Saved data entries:
Lemma ps_ret {S A} (a : A) (P : A -> Prop) : P a -> pure_step (ret a : M NetOp S A) P.
Proof. intros H Q s own W _ HQ. lstep. by apply HQ. Qed.
Lemma ps_fail {S A} e (P : A -> Prop) : pure_step (fail e : M NetOp S A) P.
Proof. intros Q s own W HE _. by lstep. Qed.
Lemma ps_or_throw {S A} (o : option A) : pure_step (or_throw o : M NetOp S A) (fun a => o = Some a).
Proof. unfold or_throw. destruct o; [by apply ps_ret|apply ps_fail]. Qed.
Lemma ps_need_field {S} key j : pure_step (need_field key j : M NetOp S Json) (fun x => json_find key j = Some x).
Proof. apply ps_or_throw. Qed.
Lemma ps_get_string {S} j : pure_step (get_string j : M NetOp S string) (fun _ => True).
Proof. unfold get_string. destruct j; first [by apply ps_ret|apply ps_fail]. Qed.
Lemma ps_require {S} b e : pure_step (require b e : M NetOp S unit) (fun _ => b = true).
Proof. destruct b; [by apply ps_ret|apply ps_fail]. Qed.
Lemma ps_bind {S A B} (m : M NetOp S A) (k : A -> M NetOp S B) (P : A -> Prop) (P' : B -> Prop) :
  pure_step m P -> (forall a, P a -> pure_step (k a) P') -> pure_step (bind m k) P'.
Proof. intros Hm Hk Q s own W HE HQ. lstep. apply Hm; [done|]. intros a Ha. by apply Hk. Qed.

Lemma ps_ParseMemObject {S} j : pure_step (ParseMemObject j : M NetOp S CommMem) (fun _ => True).
Proof.
  unfold ParseMemObject. eapply ps_bind; [apply ps_require|]. intros _ _.
  do 3 (eapply ps_bind; [apply ps_need_field|]; intros ? _; eapply ps_bind; [apply ps_or_throw|]; intros ? _). by apply ps_ret.
Qed.
Lemma ps_export_bytes {S} l : pure_step (export_bytes_of l : M NetOp S (list Z)) (fun _ => True).
Proof.
  induction l as [|j l IH]; cbn [export_bytes_of]; [by apply ps_ret|]. unfold export_byte.
  eapply ps_bind with (P := fun _ => True); [|intros v _; eapply ps_bind; [exact IH|]; intros; by apply ps_ret].
  eapply ps_bind; [apply ps_require|]; intros _ _. eapply ps_bind; [apply ps_or_throw|]; intros v _.
  eapply ps_bind; [apply ps_require|]; intros _ _. by apply ps_ret.
Qed.
Lemma ps_ResultAndArray {S} j : pure_step (ParseResultAndGetArray j : M NetOp S (list Json)) (fun l => inside (JArray l) j).
Proof.
  unfold ParseResultAndGetArray. eapply ps_bind; [apply ps_require|]; intros _ _. eapply ps_bind; [apply ps_need_field|]; intros ? _.
  eapply ps_bind; [apply ps_or_throw|]; intros ? _. eapply ps_bind; [apply ps_require|]; intros _ _.
  destruct (json_find "mem_descs" j) as [[]|] eqn:E; try apply ps_fail. apply ps_ret. by eapply json_find_inside.
Qed.

(** Arrays that a 32-bit length counts. *)
Definition counted (j : Json) : Prop := forall l, inside (JArray l) j -> Z.of_nat (length l) < 2 ^ 32.
Lemma counted_inside x j : counted j -> inside x j -> counted x.
Proof. intros H Hx l Hl. apply H. by eapply inside_trans. Qed.

Lemma lwp_FillExportDesc (Q : Status + unit -> HixlMemDesc -> list HcRes -> list Conn -> Prop) j d O W :
  counted j -> hmd_export_desc d = nullptr ->
  (forall o d', desc_ok d' -> Q o d' (export_res d' ++ O) W) -> lwp (FillExportDescFromJsonField j) Q d O W.
Proof using Hcli.
  intros Hj Hd HQ. unfold FillExportDescFromJsonField. do 2 lstep. rewrite Hd. lstep. cbn [is_null nullptr negb Z.eqb]. do 2 lstep. lstep.
  assert (Hend : forall o, Q o (set_export (hmd_export_desc d) 0 d) O W).
  { intros o. assert (Er : export_res (set_export (hmd_export_desc d) 0 d) = []) by (unfold export_res; cbn; by rewrite Hd).
    specialize (HQ o (set_export (hmd_export_desc d) 0 d)). rewrite Er in HQ. apply HQ. intros Hn. by destruct Hn. }
  destruct j as [| | | | |[|x l]|]; try (by lstep). set (n := Z.of_nat (length (x :: l))). lstep.
  apply lwp_Malloc. intros p _. unfold host_of. destruct (is_null p) eqn:Ep; cbn [negb require app]; [by apply lwp_bind, lwp_fail|].
  apply lwp_bind, lwp_ret. lstep. lstep. apply ps_export_bytes; [intros e; apply lwp_HostFree; by apply Hend|]. intros bytes _.
  lstep. eapply (lwp_use _ (RHost p)); [by repeat split|by left|done|]. intros []. lstep.
  assert (Hn : 0 < n < 2 ^ 32) by (split; [subst n; cbn [length]; lia|apply (Hj (x :: l)); constructor]).
  assert (Eu : u32 n = n) by (unfold u32; apply Z.mod_small; lia).
  match goal with |- Q _ ?d' _ _ => assert (Er : export_res d' = [RHost p]) by (unfold export_res; cbn; by apply host_of_some) end.
  change (RHost p :: O) with ([RHost p] ++ O). rewrite <- Er. apply HQ. intros _. cbn. rewrite Eu. lia.
Qed.

Lemma lwp_ParseOneMemDesc (Q : Status + unit -> HixlMemDesc -> list HcRes -> list Conn -> Prop) j d O W :
  counted j -> hmd_export_desc d = nullptr ->
  (forall o d', desc_ok d' -> Q o d' (export_res d' ++ O) W) -> lwp (ParseOneMemDesc j) Q d O W.
Proof using Hcli.
  intros Hj Hd HQ. unfold ParseOneMemDesc.
  assert (HE : forall o d', hmd_export_desc d' = nullptr -> Q o d' O W).
  { intros o d' E. assert (Er : export_res d' = []) by (unfold export_res; by rewrite E).
    specialize (HQ o d'). rewrite Er in HQ. apply HQ. intros Hn. by destruct Hn. }
  lstep. lstep; [|by apply HE]. lstep. apply ps_need_field; [intros; by apply HE|]. intros jm _.
  lstep. apply ps_ParseMemObject; [intros; by apply HE|]. intros mem _. do 2 lstep.
  lstep. apply ps_need_field; [intros; by apply HE|]. intros jt _.
  lstep. apply ps_get_string; [intros; by apply HE|]. intros tag _. do 2 lstep. lstep.
  assert (Hrest : forall d', hmd_export_desc d' = nullptr ->
    lwp (let* j_export := need_field "export_desc" j in FillExportDescFromJsonField j_export) Q d' O W).
  { intros d' Hd'. lstep. apply ps_need_field; [intros; by apply HE|]. intros je Hje.
    apply lwp_FillExportDesc; [|done|done]. eapply counted_inside; [exact Hj|by eapply json_find_inside]. }
  destruct (json_find "registered_dev_mem" j) as [jr|].
  - lstep. apply ps_or_throw; [intros; by apply HE|]. intros x _. lstep. by apply Hrest.
  - lstep. by apply Hrest.
Qed.

(** What is parsed so far: the descriptors of the list. *)
Definition parsed (O : list HcRes) (p : Parsing) (own : list HcRes) : Prop :=
  own ≡ₚ descs_res (ps_done p) ++ O /\ Forall desc_ok (ps_done p).

Lemma lwp_parse_item (Q : Status + unit -> Parsing -> list HcRes -> list Conn -> Prop) j p O own W :
  counted j -> parsed O p own -> (forall e p', Q (inl e) p' O W) ->
  (forall p' own', parsed O p' own' -> Q (inr tt) p' own' W) -> lwp (parse_item j) Q p own W.
Proof using Hcli.
  intros Hj [E Hp] HE HQ. eapply lwp_perm; [exact E|]. unfold parse_item. lstep. lstep. lstep. apply lwp_on_fail. eapply lwp_zoom; [done|].
  apply lwp_ParseOneMemDesc; [done|done|]. intros [e|[]] d Hd; cbn [ps_desc set_desc].
  - lstep. lstep. cbn [ps_desc set_desc]. lstep. apply lwp_free_export. unfold FreeParsedDescs. do 2 lstep. lstep.
    apply lwp_free_exports. lstep. apply HE.
  - lstep. destruct p as [d0 done]. cbn [ps_desc set_desc ps_done set_done] in *. apply HQ. split; cbn [ps_done set_done].
    + rewrite descs_res_app, descs_res_cons, app_nil_r. solve_Permutation.
    + apply Forall_app. by split; [|constructor].
Qed.

Lemma lwp_ParseMemDescsArray (Q : Status + unit -> Parsing -> list HcRes -> list Conn -> Prop) l p O W :
  Forall counted l -> ps_done p = [] -> (forall e p', Q (inl e) p' O W) ->
  (forall p' own', parsed O p' own' -> Q (inr tt) p' own' W) -> lwp (ParseMemDescsArray l) Q p O W.
Proof using Hcli.
  intros Hl Hp HE HQ. unfold ParseMemDescsArray. lstep. lstep; [|apply HE]. do 2 lstep.
  apply (lwp_mono _ (fun o p' own' W' => W' = W /\ match o with inr _ => parsed O p' own' | inl _ => own' = O end)).
  - apply (lwp_for_each _ _ (fun p' own' W' => W' = W /\ parsed O p' own') (fun _ p' own' W' => W' = W /\ own' = O)).
    + split; [done|]. by split; [cbn|constructor].
    + intros j p' own' W' Hj [-> Hp']. eapply lwp_parse_item; [|exact Hp'|done|done].
      apply elem_of_take in Hj as (i & Hi & _). by eapply Forall_lookup_1 in Hl.
  - intros [e|[]] p' own' W' [-> Ho]; [subst; apply HE|by apply HQ].
Qed.

Context {Hjson : JsonLaws env}.

Lemma lwp_ParseGetRemoteMemJson (Q : Status + unit -> Parsing -> list HcRes -> list Conn -> Prop) text p O W :
  Z.of_nat (length text) < 2 ^ 32 -> ps_done p = [] -> (forall e p', Q (inl e) p' O W) ->
  (forall p' own', parsed O p' own' -> Q (inr tt) p' own' W) -> lwp (ParseGetRemoteMemJson text) Q p O W.
Proof using Hcli Hjson.
  intros Ht Hp HE HQ h Hl. unfold ParseGetRemoteMemJson. apply wp_bind, wp_call. intros [j|] Hr.
  2: { cbn [or_throw]. apply wp_bind, wp_fail. exists O, W. split; [|apply HE]. apply (ledger_calm [_]); [by repeat constructor|done]. }
  assert (Hj : counted j).
  { intros l Hin. pose proof (array_size text h j l Hr Hin). lia. }
  assert (Hl' : ledger O W (Ev (Cli (JsonParse text)) (Some j) :: h)) by (apply (ledger_calm [_]); [by repeat constructor|done]).
  revert Hl'. generalize (Ev (Cli (JsonParse text)) (Some j) :: h). clear dependent h. apply lwp_bind. cbn [or_throw]. apply lwp_ret.
  lstep. apply ps_ResultAndArray; [intros; apply HE|]. intros l Hin.
  apply lwp_ParseMemDescsArray; [|done|done|done]. apply Forall_forall. intros x Hx. apply (counted_inside _ _ Hj).
  eapply inside_trans; [|exact Hin]. eapply inside_array; [exact Hx|constructor].
Qed.
End Parse.

(** * The message *)
Section Message.
Context {codes : AclCodes} {again : HcclAgain} {env : Environment NetOp} {Hnet : NetLaws env}.
Implicit Types (own O : list HcRes) (W : list Conn) (c : Conn).

(** A call on one connection. *)
Lemma lwp_conn {A} (m : M NetOp Conn A) (Q : Status + A -> Conn -> list HcRes -> list Conn -> Prop) (P : Status + A -> Conn -> Prop) c own W :
  emits neutral m -> (forall F S h, holds c h F S -> wp m (fun o c' h' => holds c' h' F S /\ P o c') c h) ->
  (forall o c', P o c' -> Q o c' own (c' :: W)) -> lwp m Q c own (c :: W).
Proof.
  intros Hn Hm HQ h [L1 [Hap Hh]%owned_cons L3]. eapply wp_mono; [apply (wp_emits neutral); [exact Hn|]; by apply Hm|].
  intros o c' h' [[Hh' HP] (t & -> & Ht)]. exists own, (c' :: W). split; [|by apply HQ].
  constructor; [by apply acct_quiet|by apply owned_cons|]. eapply pools_more; [done|done].
Qed.

(** Receiving: what comes has the length that was asked for. *)
Lemma lwp_Recv len ms (Q : Status + list Z -> Conn -> list HcRes -> list Conn -> Prop) c own W :
  (forall o c', (forall l, o = inr l -> Z.of_nat (length l) = Z.max 0 len) -> Q o c' own (c' :: W)) ->
  lwp (CtrlMsgPlugin_Recv len ms) Q c own (c :: W).
Proof using Hnet.
  intros HQ. eapply (lwp_conn _ _ (fun o _ => forall l, o = inr l -> Z.of_nat (length l) = Z.max 0 len)).
  - apply em_Recv.
  - intros F S h H. apply wp_Recv. intros o c' h' got R [_ Ho]. split; [by eapply holds_ran|]. by intros l ->; destruct Ho as [-> ?].
  - done.
Qed.
Lemma lwp_Send bs ms (Q : Status + unit -> Conn -> list HcRes -> list Conn -> Prop) c own W :
  (forall o c', Q o c' own (c' :: W)) -> lwp (CtrlMsgPlugin_Send bs ms) Q c own (c :: W).
Proof using Hnet.
  intros HQ. eapply (lwp_conn _ _ (fun _ _ => True)); [apply em_Send| |by auto].
  intros F S h H. apply wp_Send. intros o c' h' done rest R _ _. split; [by eapply holds_ran|done].
Qed.
End Message.

Section Response.
Context {nl : Nlohmann} {codes : AclCodes} {again : HcclAgain} {env : Environment NetOp}.
Context {Hnet : NetLaws env} {Hhc : HcLaws env} {Hcli : CliLaws env} {Hjson : JsonLaws env} `{Sec : Securec}.

(** On success the client owns the buffers of the descriptors, otherwise none. *)
Lemma lwp_RecvGetRemoteMemResponse ms (Q : Status + list HixlMemDesc -> Conn -> list HcRes -> list Conn -> Prop) c own W :
  (forall e c', Q (inl e) c' own (c' :: W)) ->
  (forall l c' own', Forall desc_ok l -> own' ≡ₚ descs_res l ++ own -> Q (inr l) c' own' (c' :: W)) ->
  lwp (RecvGetRemoteMemResponse ms) Q c own (c :: W).
Proof using Hnet Hcli Hjson.
  intros HE HQ. unfold RecvGetRemoteMemResponse. lstep.
  apply (lwp_mono _ (fun o c' own' W' => own' = own /\ W' = c' :: W /\ forall n, o = inr n -> 0 <= n <= kMaxGetRemoteMemBodySize)).
  { unfold RecvAndCheckHeader. lstep. apply lwp_Recv. intros [e|bs] c' _; [done|]. lstep.
    lstep; [|done]. lstep. lstep; [|done]. lstep. split_and!; [done..|]. intros n [= <-].
    apply andb_prop in H0 as [H1%Z.ltb_lt H2%Z.leb_le]. cbn [body_size CtrlMsgHeader_of] in *. lia. }
  intros [e|n] c1 own' W' (-> & -> & Hn); [apply HE|]. specialize (Hn n eq_refl). unfold kMaxGetRemoteMemBodySize in Hn.
  lstep. apply lwp_Recv. intros [e|body] c2 Hb; [apply HE|]. specialize (Hb body eq_refl). lstep. unfold ExtractTypeAndJsonPtr.
  lstep. unfold copy_struct. destruct (memcpy_s _ _ _ _) as [rc bytes]. lstep. lstep; [|apply HE]. do 2 lstep. lstep; [|apply HE].
  lstep. eapply lwp_zoom; [done|]. lstep. apply lwp_ParseGetRemoteMemJson.
  - rewrite length_drop. rewrite u32_small in Hb by ulia. lia.
  - done.
  - intros. apply HE.
  - intros p own' [E Hp]. do 3 lstep. by apply HQ.
Qed.
End Response.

= How to complete this task =
Both the line containing "unfold ParseResultAndGetArray. eapply" and the line containing "eapply ps_bind; [apply ps_or_throw|]; intros ? _." belong in the answer. Print them and every line above that falls between them exactly, and no others.

= Result for this task =
  unfold ParseResultAndGetArray. eapply ps_bind; [apply ps_require|]; intros _ _. eapply ps_bind; [apply ps_need_field|]; intros ? _.
  eapply ps_bind; [apply ps_or_throw|]; intros ? _. eapply ps_bind; [apply ps_require|]; intros _ _.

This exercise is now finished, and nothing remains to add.